Twice a stage winner on the Giro, the 27-year-old Polanc posed a genuine threat to the big GC favourites: the Slovenian won at the ski resort of Abetone in 2015 and two years later on Mount Etna en route to finishing 11th in the 2017 Giro.
It was the Jumbo Visma team of Polanc’s compatriot Roglic who finally bit the bullet, coming to the front of the peloton with Vincenzo Nibali’s Bahrain Merida as the peloton passed through the finish town of Pinerolo for the first time trailing the leaders by 14 minutes.
With 60km remaining, American Grand Tour debutant Bennett zipped clear of the peloton before being joined by the Austrian Haller – the duo clearly keen to open up a gap ahead of the first major mountain test of the 102nd edition of the Giro.
But they never held more than 30 seconds over the break and it did not take long for the two leaders to be caught and spat out. A select group soon formed on the Montoso featuring Italians Brambilla, Caruso, Capecchi, Montaguti and Cataldo, the Irish 22-year-old Dunbar and that man Polanc.
Dunbar and Brambilla both put in attacks on the steepest double digit section – both of which were foiled by Capecchi as Montaguti dropped out of contention. It was Brambilla who crested the summit in pole position to take over his Trek teammate Giulio Ciccone’s blue jersey.
Back with the main favourites, Miguel Angel Lopez (Astana) and Mikel Landa (Movistar) joined forces after riding clear in separate attacks to open up a small gap over their rivals for the maglia rosa. The actual maglia rosa, Conti, went over the top more than a minute down on Roglic et al.
On the descent Montaguti and Benedetti joined the leaders with 20km remaining as a select eight-man move formed featuring six Italians, a Slovenian and an Irishman.

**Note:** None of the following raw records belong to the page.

(** A row PostgreSQL can store: none of its texts holds the code point 0. *)
Definition nul_free (r : row) : bool :=
  negb (existsb has_nul [row_id r; row_filename r; row_summary r; row_conclusion r;
                         row_project_ideas r]).

(** What the Postgres service answers when psycopg2 refuses a text. *)
Definition nul_refused : exn :=
  HTTPException 500
    "An error occurred: A string literal cannot contain NUL (0x00) characters.".

(** A model whose list of ideas holds the code point 0. *)
Definition nul_env : env :=
  demo_env [Some (lit "S Conclusion: C"); Some ("Idea" ++ [zero])] None.

(** A stored row holds the fields of an element of the answer, the ideas
    joined with the separator. *)
Definition stores (r : row) (v : summary_view) : Prop :=
  row_filename r = view_filename v /\
  row_summary r = view_summary v /\
  row_conclusion r = view_conclusion v /\
  row_project_ideas r = join "|" (view_project_ideas v).

(** ** Reading fields of a JSON object *)

(** [v[k]] for an object, [None] otherwise. *)
Definition field (k : str) (v : json) : option json :=
  match v with
  | JObj d => dict_get k d
  | _ => None
  end.

(** [v["frontend"][k]] *)
Definition frontend_field (k : str) (v : json) : option json :=
  match field "frontend" v with
  | Some fe => field k fe
  | None => None
  end.
(** * Photo-Organizer: a shallow embedding of [main.py]

    The media pipeline of [main.py] (duplicate gate, metadata extraction,
    date and location resolution, destination building, copy or move) as
    Rocq functions over an explicit [world]: the two module-level caches
    ([processed_files], [location_cache]), the destination tree, and a trace
    of the external operations performed.

    Python floats are the kernel's binary64 floats, dictionaries with string
    keys are [gmap string _], the geocode cache (keyed by pairs of floats,
    compared with Python's [==]) is an association list.  What Python's
    libraries compute ([datetime.strptime], [float(str)], [round], MD5, the
    reverse geocoder) is a parameter of the pipeline; reference instances are
    given for evaluation. *)

From Stdlib Require Import ZArith Floats.
From Stdlib.Strings Require Import Ascii String Byte.
From stdpp Require Import gmap strings list fin_maps pretty.

#[local] Set Warnings "-register-all,-inexact-float".
#[local] Open Scope string_scope.

(** ** Python values, exceptions and builtins *)

Module Py.

(** The exception classes the source distinguishes.  [OtherException] stands
    for any other subclass of [Exception] (AttributeError, OSError, ...). *)
Inductive exc :=
| ValueError
| TypeError
| ZeroDivisionError
| OverflowError
| OtherException.

(** The outcome of an expression that may raise. *)
Inductive result (A : Type) :=
| Ok (a : A)
| Raise (e : exc).
Arguments Ok {A} a.
Arguments Raise {A} e.

Definition bind {A B} (r : result A) (k : A -> result B) : result B :=
  match r with
  | Ok a => k a
  | Raise e => Raise e
  end.

(** Values found in tag dictionaries.  [PObj truth as_float] is any other
    object (for instance PIL's rational type), known by its truth value and
    by what [float()] does on it. *)
Inductive val :=
| PNone
| PStr (s : string)
| PInt (z : Z)
| PFloat (x : float)
| PTuple (items : list val)
| PList (items : list val)
| PDict (d : gmap string val)
| PObj (truth : bool) (as_float : result float).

Cataldo soon dropped back to help pace his Astana team-mate Lopez, who was piling pressure alongside Landa ahead of the main favourites, with Roglic refusing to do any work and generally making a nuisance of himself in the select pack.

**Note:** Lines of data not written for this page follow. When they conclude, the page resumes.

(** The size of the box of a word in pixels: the measure, the margin and
    the descender compensation (lines 225-231). *)
Definition box_px (c : config) (word : string) (ft : font) : Z * Z :=
  let '(tw_px, th_px) := _measure_text word ft in
  let tw_px := tw_px + margin c * 2 in
  let th_px := th_px + margin c * 2 in
  (tw_px, tails_height word th_px).

(** The size of the box in canvas units (lines 234-235). *)
Definition box_size (c : config) (word : string) (ft : font) : Cmd (Q * Q) :=
  let '(tw_px, th_px) := box_px c word ft in
  wid <- truediv (inject_Z tw_px) (inject_Z (width c)) ;;
  ht <- truediv (inject_Z th_px) (inject_Z (height c)) ;;
  ret (wid, ht).

(** One round of the loop over the words (lines 220-283); the entry is
    [(word, (normed_freq[i], cex_values[i]))]. *)
Definition place_word (fuel : nat) (c : config) (rgb_colors : list rgb) (nc : Z)
    (st : layout) (entry : string * (Q * Q)) : Cmd layout :=
  let '(word, (nf, cex)) := entry in
  let ft := get_font c cex in
  sz <- box_size c word ft ;;
  u <- random ;;
  let rot_word := Qltb u (rot_per c) in
  let '(wid, ht) := if rot_word then (snd sz, fst sz) else sz in
  theta <- uniform 0 (2 * math_pi) ;;
  spiral fuel c rgb_colors nc word ft nf wid ht rot_word st 0 theta.

(** [wordcloud], up to rendering; [fuel] bounds the iterations of each
    spiral search. *)
Definition wordcloud (fuel : nat) (frequencies : list (string * Q)) (c : config) : Cmd layout :=
  _ <- set_seed (seed c) ;;
  let colors := _get_palette_colors (palette c) 2 in
  let nc := Z.of_nat (length colors) in
  rgb_colors <- mapM _hex_to_rgb colors ;;
  let words_freqs := select_words c frequencies in
  match words_freqs with
  | [] => ret ([], [])
  | _ :: _ =>
      words_freqs <- placement_order c words_freqs ;;
      let words := map fst words_freqs in
      let freqs := map snd words_freqs in
      normed_freq <- normalize freqs ;;
      let cex_values := map (cex_value c) normed_freq in
      foldM (place_word fuel c rgb_colors nc)
            (combine words (combine normed_freq cex_values)) ([], [])
  end.

End Layout.

Arguments random {E}.
Arguments wordcloud E fuel frequencies c : rename.

(** ** The spec's wording of the overlap test and of the colour bucket *)

(** Spec 4.4, one axis: if [a1 < a2] then overlap requires [a1 + l1 > a2],
    else it requires [a2 + l2 > a1]. *)
Definition axis_overlap (a1 l1 a2 l2 : Q) : Prop :=
  ((a1 < a2 -> a2 < a1 + l1) /\ (~ a1 < a2 -> a1 < a2 + l2))%Q.

(** Spec 4.4: two rectangles overlap iff their projections overlap on both
    axes. *)
Definition rect_overlap (b1 b2 : box) : Prop :=
  let '(x1, y1, w1, h1) := b1 in
  let '(x2, y2, w2, h2) := b2 in
  axis_overlap x1 w1 x2 w2 /\ axis_overlap y1 h1 y2 h2.

(** Spec 3: a box strictly inside the unit square. *)
Definition inside_unit_square (b : box) : Prop :=
  let '(bx, by_, w, h) := b in
  (0 < bx /\ 0 < by_ /\ bx + w < 1 /\ by_ + h < 1)%Q.

Definition clamp (x lo hi : Z) : Z := Z.max lo (Z.min x hi).

(** Spec 4.5: [ci = clamp(ceil(N * normalizedFrequency), 1, N) - 1]. *)
Definition bucket_index (N : Z) (nf : Q) : Z :=
  clamp (Qceiling (inject_Z N * nf)) 1 N - 1.

(** Descending order of the frequencies. *)
Definition desc (a b : string * Q) : Prop := (snd b <= snd a)%Q.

Brambilla zipped clear on the cobbled ramp in Pinerolo to be joined by Capecchi going over the summit with 2km remaining. They were joined by the industrious Dunbar on the descent before a collective hesitation inside the final kilometre reopened the door to Benedetti and Caruso.
Having finished third in a three-up sprint in Pinerolo three years previously, Brambilla was keen to make amends. But his attack on the home straight was surpassed by Benedetti who took his moment in the limelight with both hands: the journeyman finally standing on the top of the podium.

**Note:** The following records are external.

Definition due_assistant_message (state : ChatAgentState)
    : list (history.Role * string * option Route) :=
  if truthy_opt (get_or (final_answer state) "")
  then [(history.assistant, graph.or_empty (get_or (final_answer state) ""), route state)]
  else [].

Definition saved_summary (m : history.ChatHistory) : history.Role * string * option Route :=
  (history.role m, history.message m, history.tool_used m).

(* ================================================================= *)
(** ** Environments and states for the examples

    Each environment fixes what the libraries answer in one scenario:
    the reply of the chat model, and [json.loads] on the documents of
    that scenario, given as a table from text to decoded value. *)

Module scenario.

(** [json.loads] read off a table of the documents of a scenario,
    each with the value or the [JSONDecodeError] that [json.loads]
    gives for it.  A text outside the table is taken to start with no
    JSON value, as ordinary prose does. *)
Definition table_loads (table : list (string * Exc JsonValue)) (text : string)
    : Exc JsonValue :=
  match find (fun entry => String.eqb (fst entry) text) table with
  | Some entry => snd entry
  | None => Raise (JSONDecodeError "Expecting value: line 1 column 1 (char 0)")
  end.

Definition member (key : string) (members : list (string * JsonValue)) : option JsonValue :=
  option_map snd (find (fun entry => String.eqb (fst entry) key) members).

Brambilla took consolation in the maglia azzurra while British youngster Hugh Carthy (EF Education First), up to tenth in the overall standings, took over the white jersey youth classification after the Lopez and Landa group only snared 28 seconds from the favourites at the finish.
The group of GC favourites featuring the likes of Roglic, Nibali and Britain's Simon Yates (Mitchelton-Scott) came home 8'03" down on the winner. The big losers of the day were Luxembourg champion Bob Jungels (Deceuninck-QuickStep) and Italy's Davide Formolo (Bora-Hansgrohe) who were dropped on the Montoso climb and conceded two minutes to their rivals for the top 10.
The Giro now enters the Alps for back-to-back summit finishes which should set the battle for pink alight. With the likes of Yates, Lopez and Landa all around four minutes off the pace set by double time trial winner Roglic, and Nibali the best part of two minutes down, the attacks should come thick and fast.
Friday's 196km stage 13 features three climbs including the race's first ever ascent of the Colle del Nivolet for a stunning finish alongside the Lake Serru at Cresole Reale. If this Giro took a little time to get going, it'll be roaring on all cylinders soon.